Meninggalkan ruang persidangan, sambung Eduard Rudy, padahal waktu itu persidangan masih belum berakhir dan majelis hakim DK yang memeriksa pelanggaran etik profesi advokat kala itu sedang mencari kebenaran materiil sabagaimana yang diadukan Alwan Noertjahjo selaku pengadu.

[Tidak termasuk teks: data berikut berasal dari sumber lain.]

(** * spacontrol: a shallow embedding of the spa controller glue code

    The development follows the layout of the Python sources:
    - [models.py]          : the records [SpaStatus] and [SpaConfig];
    - [spa_controller.py]  : [SpaController] (status mapping and the four
                             commands) and [SpaControllerManager];
    - [main.py]            : [ConnectionManager] (the subscriber registry
                             and its broadcast fan-out).

    The protocol client (pybalboa) is an external collaborator.  It is
    modelled by what the sources observe of it: attributes that may be
    missing or whose getter may raise, device handles with a state, an
    options list and a [set_state] coroutine, and the outcome of every
    awaited call. *)

From Stdlib Require Import ZArith String List DecimalString PrimFloat Lia.
From stdpp Require Import gmap list strings.

Open Scope string_scope.
Open Scope Z_scope.

(** ** Python values and exceptions *)

(** The exceptions the sources raise or let escape.  The two
    [Exception(f"Spa ... not found")] and [Exception(f"Spa ... not
    connected")] values are told apart by their message. *)
Inductive exn : Type :=
| NotFound (spa_id : Z)
| NotConnected (spa_id : Z)
| AttributeError (name : string)
| GetterError (name : string)
| IndexError
| ValueError
| ConnectError
| DeviceError.

Inductive result (A : Type) : Type :=
| Ok (a : A)
| Raise (e : exn).
Arguments Ok {A} a.
Arguments Raise {A} e.

Definition rbind {A B} (r : result A) (k : A -> result B) : result B :=
  match r with
  | Ok a => k a
  | Raise e => Raise e
  end.

Declare Scope py_scope.
Delimit Scope py_scope with py.
Notation "x <- r ;; k" := (rbind r (fun x => k))
  (at level 100, r at next level, right associativity) : py_scope.

(** An attribute of a foreign object, as seen by [getattr], [hasattr] and
    plain attribute access. *)
Inductive attr (A : Type) : Type :=
| Absent
| Raising
| Has (a : A).
Arguments Absent {A}.
Arguments Raising {A}.
Arguments Has {A} a.

(** [obj.name] *)
Definition getattr {A} (name : string) (a : attr A) : result A :=
  match a with
  | Absent => Raise (AttributeError name)
  | Raising => Raise (GetterError name)
  | Has v => Ok v
  end.

(** [getattr(obj, name, default)]: only a missing attribute yields the
    default. *)
Definition getattr_default {A} (name : string) (a : attr A) (default : A)
  : result A :=
  match a with
  | Absent => Ok default
  | Raising => Raise (GetterError name)
  | Has v => Ok v
  end.

(** [hasattr(obj, name)] *)
Definition hasattr {A} (name : string) (a : attr A) : result bool :=
  match a with
  | Absent => Ok false
  | Raising => Raise (GetterError name)
  | Has _ => Ok true
  end.

(** [hasattr(obj, name) and obj.name], for a list-valued attribute: the
    list when the conjunction is truthy. *)
Definition probe_list {A} (name : string) (a : attr (list A))
  : result (option (list A)) :=
  (has <- hasattr name a ;;
   if has : bool then
     (l <- getattr name a ;;
      match l with
      | [] => Ok None
      | _ :: _ => Ok (Some l)
      end)
   else Ok None)%py.

(** A Python object of which only truthiness and [str()] are observed
    (option entries of a device, the heat mode). *)
Record PyObj : Type := mkPyObj {
  py_truthy : bool;
  py_str : string
}.

(** [str(n)] and [f"{n}"] for an integer *)
Definition str_int (n : Z) : string := NilZero.string_of_int (Z.to_int n).

(** [str(b)] for a boolean *)
Definition str_bool (b : bool) : string := if b then "True" else "False".

(** [len(l)] *)
Definition len {A} (l : list A) : Z := Z.of_nat (length l).

(** Position denoted by a Python index into a list of length [n]:
    negative indices count from the end; [None] is [IndexError]. *)
Definition py_position (n : nat) (i : Z) : option nat :=
  if i <? 0 then
    if - Z.of_nat n <=? i then Some (Z.to_nat (Z.of_nat n + i)) else None
  else
    if i <? Z.of_nat n then Some (Z.to_nat i) else None.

Dengan melihat fakta-fakta tersebut, pengacara senior yang juga menjabat sebagai Ketua Bidang Hukum dan Hak Asasi Manusia (HAM) Dewan Pimpinam Pusat (DPP) KAI ini secara tegas mengatakan bahwa Bambang Soetjipto dan lima teradu lainnya, memang layak untuk dipecat, melihat atitude yang diperlihatkan keenam teradu tersebut sangat buruk dan tidak menjaga kewibawaan profesi advokat pada umumnya dan jabatannya sebagai Ketua DPC Peradi Kabupaten Sidoarjo pada khususnya.

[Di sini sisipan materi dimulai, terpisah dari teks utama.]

(** ** Completion *)

Lemma find_order_Some store n queue r :
  find_order store n queue = Some r →
  r ∈ queue ∧ ∃ o, store !! r = Some o ∧ Order.order_number o = n.
Proof.
  induction queue as [|x queue IH]; simpl; [done|].
  destruct (store !! x) as [o|] eqn:Hx.
  - destruct (decide (Order.order_number o = n)) as [Hn|Hn].
    + intros [= <-]. split; [apply list_elem_of_here|by exists o].
    + intros [? ?]%IH. split; [by apply list_elem_of_further|done].
  - intros [? ?]%IH. split; [by apply list_elem_of_further|done].
Qed.

Lemma find_order_None store n queue :
  find_order store n queue = None ↔
  ∀ r o, r ∈ queue → store !! r = Some o → Order.order_number o ≠ n.
Proof.
  induction queue as [|x queue IH]; simpl.
  - split; [|done]. intros _ r o Hr. by apply elem_of_nil in Hr.
  - destruct (store !! x) as [ox|] eqn:Hx.
    + destruct (decide (Order.order_number ox = n)) as [Hn|Hn].
      * split; [done|]. intros Hall. destruct (Hall x ox); [apply list_elem_of_here|done..].
      * rewrite IH. split.
        -- intros Hall r o [->|Hr]%elem_of_cons Ho; [congruence|by eapply Hall].
        -- intros Hall r o Hr. apply Hall. by apply list_elem_of_further.
    + rewrite IH. split.
      * intros Hall r o [->|Hr]%elem_of_cons Ho; [congruence|by eapply Hall].
      * intros Hall r o Hr. apply Hall. by apply list_elem_of_further.
Qed.

Lemma complete_order_item_spec n c e s :
  complete_order_item n c e s
  = match find_order (objects s) n (orders_queue s) with
    | Some r =>
        match objects s !! r with
        | Some o => (Ok true, completed e r o s)
        | None => (Raise (BadReference r), s)
        end
    | None => (Ok false, s)
    end.
Proof.
  unfold complete_order_item.
  erewrite (bind_Ok (gets objects)); [|reflexivity].
  erewrite (bind_Ok (gets orders_queue)); [|reflexivity].
  destruct (find_order _ _ _) as [r|] eqn:Hfind; [|done].
  apply find_order_Some in Hfind as (_ & o & Ho & _). rewrite Ho.
  by erewrite bind_Ok; [|by apply update_status_COMPLETE].
Qed.

Lemma wf_completed e r o s :
  wf s → r ∈ orders_queue s → objects s !! r = Some o → wf (completed e r o s).
Proof.
  intros Hwf Hin Hr.
  assert (r < length (objects s)) as Hlen by by eapply lookup_lt_Some.
  constructor; simpl; try apply Hwf.
  - intros y Hy. apply lookup_lt_is_Some. rewrite length_insert.
    apply lookup_lt_is_Some. by apply Hwf.
  - intros y oy Hy. destruct (decide (y = r)) as [->|Hne].
    + rewrite list_lookup_insert_eq by done. by intros [= <-].
    + rewrite list_lookup_insert_ne by done. by apply Hwf.
  - intros y oy. destruct (decide (y = r)) as [->|Hne].
    + rewrite list_lookup_insert_eq by done. intros [= <-].
      exact (wf_known_items s Hwf r o Hr).
    + rewrite list_lookup_insert_ne by done. apply Hwf.
  - intros y oy. destruct (decide (y = r)) as [->|Hne].
    + rewrite list_lookup_insert_eq by done. intros [= <-]. simpl.
      split; [done|]. by eexists.
    + rewrite list_lookup_insert_ne by done. apply Hwf.
Qed.

Lemma wf_complete_order_item n c e s :
  wf s → wf (snd (complete_order_item n c e s)).
Proof.
  intros Hwf. rewrite complete_order_item_spec.
  destruct (find_order _ _ _) as [r|] eqn:Hfind; [|done].
  apply find_order_Some in Hfind as (Hin & o & Ho & _). rewrite Ho.
  by apply wf_completed.
Qed.

Lemma wf_exec c e s : wf s → wf (exec c e s).
Proof.
  intros Hwf. destruct c; simpl.
  - by apply wf_set_login.
  - by apply wf_set_login.
  - by apply wf_place_order.
  - destruct (process_orders_spec e s Hwf) as (s' & -> & ? & _). done.
  - by apply wf_complete_order_item.
  - done.
  - done.
Qed.

Lemma reachable_wf s : reachable s → wf s.
Proof. induction 1; [apply wf_init|by apply wf_exec]. Qed.

(** The catalog never changes. *)
Lemma exec_products c e s : wf s → products (exec c e s) = products s.
Proof.
  intros Hwf. destruct c; simpl; try done.
  - unfold staff_login. rewrite set_login_spec. by destruct (dict_mem _ _).
  - unfold staff_logout. rewrite set_login_spec. by destruct (dict_mem _ _).
  - rewrite place_order_spec. by destruct (collect_items _ _ _) as [[|??]|?].
  - destruct (process_orders_spec e s Hwf) as (s' & -> & _ & Hpass).
    apply Hpass.
  - rewrite complete_order_item_spec.
    destruct (find_order _ _ _); [|done]. by destruct (objects s !! _).
Qed.

(** * The claims *)

Lemma reachable_after_order : reachable after_order.
Proof. apply reachable_exec, reachable_init. Qed.

Lemma reachable_half_staffed : reachable half_staffed.
Proof. do 2 apply reachable_exec. apply reachable_init. Qed.
(** * stackset-controller: the core reconciliation engine

    A shallow embedding of [pkg/core/stackset.go] (the StackSetContainer
    operations: [NewStack], [MarkExpiredStacks], [GenerateIngress]) and of
    the StackContainer resource generators of the same package
    ([GenerateDeployment], [GenerateHPA], [GenerateService],
    [GenerateIngress]), followed by the properties of the specification
    that concern them. The two [GenerateIngress] methods are
    [GenerateStackSetIngress] and [GenerateStackIngress] here.

    Conventions.
    - Go's [int32]/[int64]/[int] values are integers of [Z]; the code only
      compares, copies and subtracts lengths, so no wrap-around arises.
    - [float64] traffic weights are primitive IEEE-754 binary64 floats.
    - Times are instants on a line, as [Z].
    - A Go map that may be [nil] is an [option (gmap string string)];
      reading or ranging over [nil] behaves as the empty map ([entries]).
    - A pointer that may be [nil] is an [option].
    - A Go result pair (pointer to T, error) is a [result (option T)]:
      [(nil, nil)] is [Ok None], [(x, nil)] is [Ok (Some x)] and
      [(nil, err)] is [Err err].
    - Code that mutates an object it was handed returns the object's new
      state next to its result (explicit state passing). *)

From Stdlib Require Import PrimInt63 PrimFloat ZArith Sorting.Sorted.
From Stdlib Require OrderedTypeEx.
From stdpp Require Import gmap strings list fin_maps pretty sorting.

Local Open Scope Z_scope.

(** ** Go values *)

Abbreviation gomap := (option (gmap string string)).

(** Reading, or ranging over, a possibly-nil map. *)
Definition entries (m : gomap) : gmap string string := default ∅ m.

Inductive error : Type :=
  | errNoPaths
  | errNoStacks
  | errNoMatchingPort (backendPort : string)
  | errCollaborator (msg : string).

Inductive result (A : Type) : Type :=
  | Ok (a : A)
  | Err (e : error).
Arguments Ok {A} a.
Arguments Err {A} e.

(** What a call leaves behind: it returned, or it panicked part-way. *)
Inductive outcome : Type := Returned | Panicked.

(** The answer of a collaborator that can fail: a value, or the message of
    the error it returns. *)
Inductive reply (A : Type) : Type :=
  | Reply (a : A)
  | Refused (msg : string).
Arguments Reply {A} a.
Arguments Refused {A} msg.

(** ** Kubernetes API objects (the fields the core reads or writes) *)

(** [intstr.IntOrString]: a tagged union of an [int32] and a string. *)
Inductive IntOrString : Type :=
  | FromInt (IntVal : Z)
  | FromString (StrVal : string).

(** [IntOrString.String]: the string itself, or the integer in decimal. *)
Definition IntOrString_String (p : IntOrString) : string :=
  match p with
  | FromInt i => pretty i
  | FromString s => s
  end.

Definition ProtocolTCP : string := "TCP".
Definition ServiceTypeClusterIP : string := "ClusterIP".

Record OwnerReference := {
  or_APIVersion : string;
  or_Kind : string;
  or_Name : string;
  or_UID : string
}.

Record ObjectMeta := {
  Name : string;
  Namespace : string;
  UID : string;
  Generation : Z;
  CreationTimestamp : Z;
  Labels : gomap;
  Annotations : gomap;
  OwnerReferences : list OwnerReference
}.

Definition emptyMeta : ObjectMeta :=
  {| Name := ""; Namespace := ""; UID := ""; Generation := 0;
     CreationTimestamp := 0; Labels := None; Annotations := None;
     OwnerReferences := [] |}.

Record ServicePort := {
  sp_Name : string;
  sp_Protocol : string;
  sp_Port : Z;
  sp_TargetPort : IntOrString;
  sp_NodePort : Z
}.

Record ContainerPort := {
  cp_Name : string;
  cp_HostPort : Z;
  cp_ContainerPort : Z;
  cp_Protocol : string;
  cp_HostIP : string
}.

Record Container := {
  c_Name : string;
  c_Image : string;
  c_Ports : list ContainerPort
}.

Record PodTemplateSpec := {
  pt_Meta : ObjectMeta;
  pt_Containers : list Container
}.

(** ** The zalando.org/v1 domain objects *)

(** The orchestrator's metric shapes pass through the core untouched: it
    never looks inside one. *)
Record MetricSpec := { metricSpec : string }.
Record AutoscalerMetrics := { autoscalerMetrics : string }.

Record Autoscaler := {
  as_MinReplicas : option Z;
  as_MaxReplicas : Z;
  as_Metrics : list AutoscalerMetrics
}.
(** * bua: interactive element extraction and screenshot annotation

  A shallow embedding of [dom/enhanced.go] and [screenshot/annotate.go].

  Go values are modelled as follows.
  - [float64] is Rocq's primitive binary64 [float]; [+ - * /] and the
    comparisons are the IEEE 754 operations of [PrimFloat].
  - [int] is [Z]; slice lengths and loop counters that range over a slice
    are [nat].  Where the annotation code computes with [int] the 64-bit
    wrap-around is written out.
  - [string] is [string]; a slice is a [list]; [map[int]T] is [gmap Z T].
  - A [*EnhancedElement] is modelled by the record it points to.  Every
    element is allocated once by the parser, is mutated only before it is
    added to the map, and the slice [Elements] holds the address of the
    [Element] embedded in it, so the record stands for both views. *)

From Stdlib Require Import ZArith List Bool Lia Floats Ascii DecimalString.
From stdpp Require Import base option list gmap strings sorting.

Local Open Scope Z_scope.

(** ** float64 *)

Module Float64.

(** Go's comparison operators on [float64]. *)
Definition lt (a b : float) : bool := PrimFloat.ltb a b.
Definition le (a b : float) : bool := PrimFloat.leb a b.
Definition gt (a b : float) : bool := PrimFloat.ltb b a.
Definition ge (a b : float) : bool := PrimFloat.leb b a.

(** The built-in [max] and [min] on two [float64]: a NaN argument gives
    NaN, and negative zero is below positive zero. *)
Definition max (x y : float) : float :=
  if PrimFloat.is_nan x || PrimFloat.is_nan y then PrimFloat.nan
  else if PrimFloat.ltb x y then y
  else if PrimFloat.ltb y x then x
  else if PrimFloat.get_sign x then y else x.

Definition min (x y : float) : float :=
  if PrimFloat.is_nan x || PrimFloat.is_nan y then PrimFloat.nan
  else if PrimFloat.ltb x y then x
  else if PrimFloat.ltb y x then y
  else if PrimFloat.get_sign x then x else y.

(** The constants [0.9] and [0.99] rounded to binary64. *)
Definition c0_9 : float := 0x1.ccccccccccccdp-1%float.
Definition c0_99 : float := 0x1.fae147ae147aep-1%float.

(** The conversion [int(f)]: the fraction is discarded.  Go leaves the
    result open when the value does not fit; the smallest [int] is what the
    amd64 conversion instruction delivers, for NaN too. *)
Definition minInt : Z := - 2 ^ 63.

Definition to_int (f : float) : Z :=
  match Prim2SF f with
  | S754_zero _ => 0
  | S754_finite s m e =>
      let mag := if 0 <=? e then Z.pos m * 2 ^ e else Z.pos m / 2 ^ (- e) in
      let v := if s then - mag else mag in
      if (minInt <=? v) && (v <? 2 ^ 63) then v else minInt
  | _ => minInt
  end.

(** The conversion [float64(n)] of an [int], rounded to nearest even. *)
Definition of_int (n : Z) : float :=
  if n =? minInt then (-0x1p63)%float
  else if n <? 0 then PrimFloat.opp (PrimFloat.of_uint63 (Uint63.of_Z (- n)))
  else PrimFloat.of_uint63 (Uint63.of_Z n).

(** [math.Ceil]. *)
Definition ceil (f : float) : float :=
  match Prim2SF f with
  | S754_finite s m e =>
      if 0 <=? e then f
      else
        let t := of_int (to_int f) in
        if PrimFloat.ltb t f then PrimFloat.add t PrimFloat.one
        else if s && PrimFloat.is_zero t then PrimFloat.neg_zero
        else t
  | _ => f
  end.

End Float64.

(** ** int *)

Module Int.

(** Reduction of an integer to the 64-bit two's complement range. *)
Definition wrap (z : Z) : Z := (z + 2 ^ 63) mod 2 ^ 64 - 2 ^ 63.

Definition add (a b : Z) : Z := wrap (a + b).
Definition sub (a b : Z) : Z := wrap (a - b).
Definition mul (a b : Z) : Z := wrap (a * b).
(** [a / b] truncates toward zero. *)
Definition div (a b : Z) : Z := wrap (Z.quot a b).

(** [fmt.Sprintf("%d", n)]. *)
Definition itoa (n : Z) : string := NilZero.string_of_int (Z.to_int n).

End Int.

(** ** The data model of package [dom] *)

Module Dom.

(** Modelled from the spec: the type [BoundingBox] is declared in another
    file of the package; its four [float64] fields are the ones the code
    reads. *)
Record BoundingBox : Type := mkBoundingBox {
  X : float;
  Y : float;
  Width : float;
  Height : float
}.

Eduard Rudy juga menambahkan, hingga saat ini tim kuasa hukum pengadu dan Alwan Noertjahjo masih menunggu memori banding dari keenam teradu, sebab pasca putusan yang dibacakan majelis hakim DK pemeriksa etik profesi advokat DPD Peradi DKI Jakarta, Bambang Soetjipto dan lima teradu lainnya langsung melakukan upaya hukum banding.

Walaupun ada kesan bahwa Bambang Soetjipto dan para teradu lainnya diampuni majelis hakim pemeriksa etik profesi advokat DK DPC Peradi DKI Jakarta, namun pengadu dan penasehat hukumnya masih menaruh harapan kepada majelis hakim pemeriksa pelanggaran etik ditingkat banding, adanya sebuah keadilan bagi pengadu.

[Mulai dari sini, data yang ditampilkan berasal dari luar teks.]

(** The ranges the search draws from. *)
Definition search_space : list (string * distribution) :=
  [ ("n_estimators", IntDistribution 50 200);
    ("max_depth", IntDistribution 2 10);
    ("learning_rate", FloatDistribution lit_0_01 lit_0_3) ].

Section Insights.

(** NLTK configuration. *)
Variable stem : string -> string.
Variable stopwords : list string.

(** [SentenceTransformer('all-MiniLM-L6-v2').encode]: one vector per text. *)
Variable vec : Type.
Variable encode : list string -> list vec.

(** [train_test_split(X, y, test_size=0.2, stratify=y, random_state=42)] *)
Variable train_test_split :
  list vec -> list nat -> result (list vec * list vec * list nat * list nat).

(** [LogisticRegression(max_iter=200).fit] *)
Variable linear_model : Type.
Variable logreg_fit : list vec -> list nat -> linear_model.

(** An [XGBClassifier] built from the drawn parameters, with its [fit],
    [score] and [predict]. *)
Variable model : Type.
Variable xgb_fit : xgb_params -> list vec -> list nat -> model.
Variable xgb_score : model -> list vec -> list nat -> B64.float64.
Variable xgb_predict : model -> list vec -> list nat.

Ketua DPC KAI Kota Surabaya, Ir. Eduard Rudy, SH., M.H (FOTO : parlin/surabayaupdate.com)

Terkait upaya hukum lainnya yang masih bisa ditempuh, misalnya mengajukan gugatan ke pengadilan, Eduard Rudy mengatakan, semua itu akan dibicarakan dengan kliennya sebagai pengadu.

“Upaya hukum lain sebagai upaya hukum lanjutan, akan kami tempuh setelah kami menerima putusan yang berkekuatan hukum tetap atau ikracht,” terang Eduard Rudy

Seperti yang pernah diberitakan sebelumnya, berdasarkan putusan DK Daerah DKI Jakarta, perkara nomor : 40/PERADI/DKD/DKI-JAKARTA/ PUTUSAN/VII/2021 tanggal 23 Juli 2021 disebutkan, bahwa Majelis Kehormatan pada DKD Peradi DKI Jakarta memutuskan, menerima pengaduan dari pengadu, menyatakan pengaduan dari pengadu terbukti sebagian.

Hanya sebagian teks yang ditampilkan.